Saturday, August 22, 2009

Lake County 1880

The University of Alabama has a couple of 1876 maps, but as they are at the state level, they are much less detailed than the county- and city-level maps I have already posted, so I omit them.

Let us pass over to 1880:

1880LakeCountynorthern
(Click on image to enlarge)

From Frank A. Gray, Indiana (Philadelphia: O.W. Gray; from The National Atlas, 1880), via the University of Alabama.

Alas, no Ainsworth on this map; no Grand Trunk Railroad, either, although both existed in 1880. The map must have been published early in 1880. Or Mr. Gray had an 1879 map and figured nothing much would change in a year out in a hick state like Indiana, so why go look for himself?

I'm kidding. No offense to Mr. Gray's memory intended.

* * *

Ainsworth is both quiet and surrounded by railroads, so you can hear the trains coming from a long distance on the Grand Trunk Railroad, and the whistles of the trains passing through downtown Hobart are so audible you sometimes mistake them for Grand Trunk trains.

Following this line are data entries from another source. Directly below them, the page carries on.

(** A bool operation has a bool operand, and is bool when it has one. *)
Lemma merges_bool o ts t : merges o ts t -> type_category t = cBool <-> exists x, x ∈ ts /\ type_category x = cBool.
Proof.
  intros Hm. assert (forall a, RequireNumber a = Ok tt -> type_category a <> cBool) as Hnum.
  { intros a Ha E. apply RequireNumber_ok in Ha. rewrite E in Ha. by destruct Ha. }
  assert (forall a b, RequireNumber a = Ok tt -> RequireNumber b = Ok tt -> type_category (MergeNumbers a b) <> cBool /\ RequireNumber (MergeNumbers a b) = Ok tt) as Hmerge.
  { intros a b Ha Hb. apply RequireNumber_ok in Ha, Hb. destruct (MergeNumbers_fits a b Ha Hb) as (_ & _ & [H|H]); unfold RequireNumber; destruct (type_category (MergeNumbers a b)); done. }
  assert (forall ts a t, RequireNumber a = Ok tt -> MergeLoop (fun acc t => _ ← RequireNumber t; Ok (MergeNumbers acc t)) a ts = Ok t ->
    type_category t <> cBool /\ forall x, x ∈ a :: ts -> type_category x <> cBool) as Hloop.
  { induction ts0 as [|y ts0 IH]; intros a u Ha Hl; cbn [MergeLoop] in Hl; res_inv; units.
    - subst. split; [by apply Hnum|]. intros x Hx%list_elem_of_singleton. subst. by apply Hnum.
    - destruct (Hmerge a y Ha Hs0) as [M1 M2]. subst. destruct (IH _ _ M2 Hl) as [I1 I2]. split; [done|].
      intros x [->|[->|Hx]%elem_of_cons]%elem_of_cons; [by apply Hnum|by apply Hnum|]. apply I2. by right. }
  destruct o; cbn in Hm; try done.
  1: { destruct Hm as (a & -> & Ha & ->). assert (type_category (NegateType a) = type_category a) as -> by (unfold NegateType; by case_match).
       split; [intros E; by destruct (Hnum a Ha)|intros (x & Hx%list_elem_of_singleton & E); subst; done]. }
  1-5: destruct Hm as (a & b & -> & Ha & Hb & ->); destruct (Hmerge a b Ha Hb); split; [done|]; intros (x & Hx & E);
    rewrite !elem_of_cons, elem_of_nil in Hx; destruct Hx as [->|[->|[]]]; [by destruct (Hnum a Ha)|by destruct (Hnum b Hb)].
  1-2: destruct Hm as (a & ts' & -> & Ha & Hl); destruct (Hloop _ _ _ Ha Hl) as [L1 L2]; split; [done|]; intros (x & Hx & E); by destruct (L2 x Hx).
  destruct Hm as (a & ts' & -> & Hl). split.
  - clear Hloop Hmerge Hnum. revert a t Hl. induction ts' as [|y ts' IH]; intros a t Hl E; cbn [MergeLoop] in Hl; res_inv.
    + subst. exists t. split; [by left|done].
    + destruct (IH _ _ Hl E) as (x & [->|Hx]%elem_of_cons & Ex); [|exists x; split; [set_solver|done]].
      unfold MergeAny in Hs. destruct (IsOpen (type_category a)) eqn:Oa, (IsOpen (type_category y)) eqn:Oy; cbn [orb andb negb] in Hs.
      * injection Hs as <-. unfold MergeNumbers in Ex. rewrite Oa, Oy in Ex. cbn in Ex. by destruct (_ || _).
      * injection Hs as <-. exists y. split; [set_solver|done].
      * injection Hs as <-. exists a. split; [set_solver|done].
      * destruct (IsNumber (type_category a) && IsNumber (type_category y)) eqn:N.
        { injection Hs as <-. unfold MergeNumbers in Ex. rewrite Oa, Oy in Ex. cbn [andb] in Ex. by destruct (_ || _). }
        destruct (_ || _) eqn:Ec; [done|]. injection Hs as <-. destruct (typed a); [exists a|exists y]; (split; [set_solver|done]).
  - intros (x & Hx & E). destruct (MergeLoop_any _ _ _ Hl) as [F0 F]. assert (fits_any x t) as Hf by (apply elem_of_cons in Hx as [->|Hx]; auto).
    destruct Hf as [H|[[H _]|[H _]]]; [by rewrite E in H|congruence|congruence].
Qed.

Lemma MergeNumbers_untyped a b : IsOpen (type_category (MergeNumbers a b)) = true -> typed (MergeNumbers a b) = false.
Proof.
  unfold MergeNumbers. destruct (IsOpen (type_category a)) eqn:Oa, (IsOpen (type_category b)) eqn:Ob; cbn [andb]; try congruence; [done|].
  by destruct (bool_decide _ || bool_decide _).
Qed.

I awoke at five o'clock this morning, looked at the clock, closed my eyes and tried to go back to sleep. The weather is windy and chilly enough to cool the house without my running window fans all night, so instead of their electric hum I heard only crickets and the rise and fall of the breeze — and far, far away, a train's whistle. (We still say "whistle" even though, these days, the noise is less flutish and more brassy, like a car's horn.) Then silence, whistle, whistle; silence, whistle, whistle, as the faraway train passed over crossings in succession, while I, thinking it a Grand Trunk train, sleepily tried to enumerate the crossings — if from the east, Union Street, County Line Road, Randolph Street; if from the west ... well, I'm too sleepy to remember the roads the train must cross. And then by fits and starts came the train's rumble, too low to be heard unless the wind rose and carried it. I lay waiting for the sound to grow louder, from that distant grumble to the ear-drowning roar as it passed through Ainsworth. But whistle, and whistle, and fitful rumble, and now the sound was moving across the world and coming from the other hemisphere, as the train moved through downtown Hobart, heading toward — Valparaiso? Who knows where those trains go?

As for me, I fell asleep again and dreamed my computer was all messed up by a virus. But it was only a dream.